Ele afirma o desmatamento avançou nas regiões ribeirinhas por causa da ganância e da falta de fiscalização. “Basta as pessoas respeitarem as faixas de proteção (nas margens do rio) para se evitar os prejuízos à natureza. Mas, a ganância é muito grande. Como não existe fiscalização, os proprietários (rurais) estendem os plantios até as margens dos rios”, ciritcou. Miranda reclamou que comitês de bacia têm a maior parte dos seus componentes voluntários, sem condições de coibir as agressões à natureza.l Assim, “a maioria dos crimes ambientais fica impune”.
DIAGNÓSTICO Anivaldo Miranda anunciou que o CBHSF prepara um grande levantamento ao longo de todo o percurso do Rio São Francisco, com um uso de recursos tecnológicos e imagens aéreas. Será feito um diagnóstico de toda cobertura vegetal existente e dos impactos ambientais no rio. Objetivo é obter subsídios para medidas de conservação e de controle do uso da água.
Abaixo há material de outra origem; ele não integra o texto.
(** X25: [emplace_back] of no argument or of an lvalue on a well-formed
    container with spare capacity, when it returns, has built the element
    in place and then run on into the reallocation: the size has grown by
    two with the new element twice at the end, the capacity is twice the
    size reached after the in-place construction, the storage is a new
    block and one more allocator call was made.  (With an rvalue the same
    argument is forwarded to both constructions, the second time after it
    was moved from; nothing is stated of that case.) *)
Lemma spare_capacity_falls_through (args : ctor_args V) (v v' : vector) (h h' : @heap V) :
  (forall x, args <> FromRvalue x) ->
  heap_ok h -> vec_ok h v -> size v < capacity v ->
  emplace_back args v h = Ok tt v' h' ->
  size v' = size v + 2 /\ capacity v' = 2 * (size v + 1) /\
  m_begin v' = h_next h /\
  elems h' v' = elems h v ++ [run_ctor args; run_ctor args] /\
  alloc_calls h' = S (alloc_calls h).
Proof.
  intros _ Hh Hv Hspare. rewrite emplace_back_eq.
  rewrite (size_ok _ _ Hh Hv), (capacity_ok _ _ Hh Hv) in Hspare.
  pose proof (size_ok _ _ Hh Hv) as Hsz.
  destruct Hh as ((Hn0 & Hn1) & _ & _). destruct Hv as ((Hb0 & Hbe) & (Her & Hrn) & Hlive).
  pose proof addr_max_lt as Hmax.
  destruct (Z.ltb_spec (m_end v) (m_realend v)); [|lia].
  destruct (run_ctor args) as [x|] eqn:Hctor; cbn [traits_construct]; [|discriminate].
  set (h0 := Heap _ _ _ _ _). set (v0 := set_end (m_end v + 1) v).
  assert (Ho0 : forall q, h_objs h0 !! q =
            if decide (m_end v = q) then Some x else h_objs h !! q).
  { intros q. subst h0. simpl. apply lookup_insert. }
  assert (Hsz0 : size v0 = size v + 1).
  { rewrite Hsz. unfold size, v0. simpl. rewrite to_size_t_small by lia. lia. }
  assert (Hel0 : elems h0 v0 = elems h v ++ [Some x]).
  { apply list_eq. intros i. rewrite elems_lookup, Hsz0, lookup_app, elems_lookup.
    rewrite elems_length. unfold v0. simpl. rewrite Ho0.
    pose proof (size_range v).
    repeat case_decide; try lia; try done.
    - replace (i - Z.to_nat (size v))%nat with 0%nat by lia. done.
    - rewrite lookup_ge_None_2; [done | simpl; lia]. }
  intros Hg. apply grow_returns in Hg as (Hs & Hc & Hb & He & Ha).
  - rewrite Hs, Hc, Hsz0, He, Hel0, Ha. split_and!; try done; try lia.
    by rewrite Hctor, <- app_assoc.
  - done.
  - unfold v0. simpl. lia.
  - unfold v0. simpl. subst h0. simpl. lia.
  - intros p Hp. unfold v0 in Hp. simpl in Hp. rewrite Ho0.
    case_decide; [done|]. apply Hlive. lia.
Qed.


(** The middle branch of [resize] on every container: nothing happens. *)
Lemma resize_between_size_and_capacity (v : vector) (h : @heap V) (count : Z) :
  size v < count <= capacity v -> resize count v h = Ok tt v h.
Proof.
  intros [Hlo Hhi]. unfold resize. munfold.
  destruct (Z.gtb_spec count (capacity v)); [lia|].
  destruct (Z.gtb_spec count (size v)); [|lia].
  destruct (Z.to_nat (count - size v)); simpl; [done|].
  destruct (Z.gtb_spec (size v) count); [lia | done].
Qed.

Lemma pop_until count k : forall v (h : @heap V),
  0 <= count -> m_begin v + count <= m_end v ->
  m_end v - m_begin v < size_t_modulus ->
  Z.to_nat (m_end v - (m_begin v + count)) = k ->
  while_ k (fun v => size v >? count) pop_back v h =
  Ok tt (set_end (m_begin v + count) v) (destroy_down k (m_end v) h).
Proof.
  induction k as [|k IH]; intros v h Hc Hle Hr Hk; simpl.
  - unfold mret, M_ret. destruct v as [b e r a]; unfold set_end; simpl in *.
    replace (b + count) with e by lia. done.
  - unfold size. rewrite to_size_t_small by lia.
    destruct (Z.gtb_spec (m_end v - m_begin v) count); [|lia].
    unfold mbind, M_bind, pop_back at 1.
    rewrite IH; simpl; [done | lia | lia | lia | lia].
Qed.

Lemma destroy_down_events k e (h : @heap V) :
  h_log (destroy_down k e h) = down_events k e ++ h_log h.
Proof.
  revert e h. induction k as [|k IH]; intros e h; simpl; [done|].
  rewrite IH. simpl. by rewrite <- app_assoc.
Qed.

Lemma down_events_length k e : length (down_events k e) = k.
Proof.
  revert e. induction k as [|k IH]; intros e; simpl; [done|].
  rewrite length_app, IH. simpl. lia.
Qed.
Conforme o presidente do comitê, serão catalogados pontos de captação de água, incluindo as captações legais (com outorgas) e as clandestinas. “Será feito um recadastramento de dos usuários da bacia, não somente de quem capta, mas também quem lança esgoto e efluentes no rio”, informa Miranda.
O presidente do comitê da bacia defende a implantação de sistemas de cobrança pelo uso da água bruta. “É importante que todos paguem, até como forma de se começar a valorizar o consumo, o que é fundamental para a economia de água”, comenta.
Área de desova da maioria das espécies de peixes
De acordo com o Instituto Estadual de Florestas, o Refúgio do Pandeiros é responsável pela reprodução de 70% das espécies de peixes do São Francisco. Por isso, a degradação do ecossistema afeta toda a bacia. O local é também hábitat de aves como martim-pescador, pato-do-mato, mergulhão e garça-branca-grande, além de animais como jacarés e capivaras. Os danos à natureza no Pandeiros e a necessidade de sua conservação chamaram atenção até do WWF (World Wide Fund for Nature), entidade ambiental de caráter internacional.
O engenheiro de pesca José Vanderval de Mello salienta que o Pantanal Mineiro é o principal conjunto de lagoas marginais que serve para a reprodução de peixes em um trecho de 800 quilômetros do Rio São Francisco, entre as usinas de Três Marias (MG) e Sobradinho (BA). Por isso, o espaço tem uma importância ímpar como berçário da bacia. “Na época da piracema é visível a grande quantidade de peixes que entram no pantanal do Pandeiros para a reprodução”, relata Vanderval.
O agricultor Pedro Neves Ferreira, que mora em seu sítio próximo ao “refúgio” do Pandeiros, testemunha que a cada ano o ecossistema tem o volume de água reduzido. “Com o desmatamento, apareceram muitas voçorocas nas nascentes e na cabeceira do Pandeiros. Com isso, a areia está assoreando rio”, observa Pedro.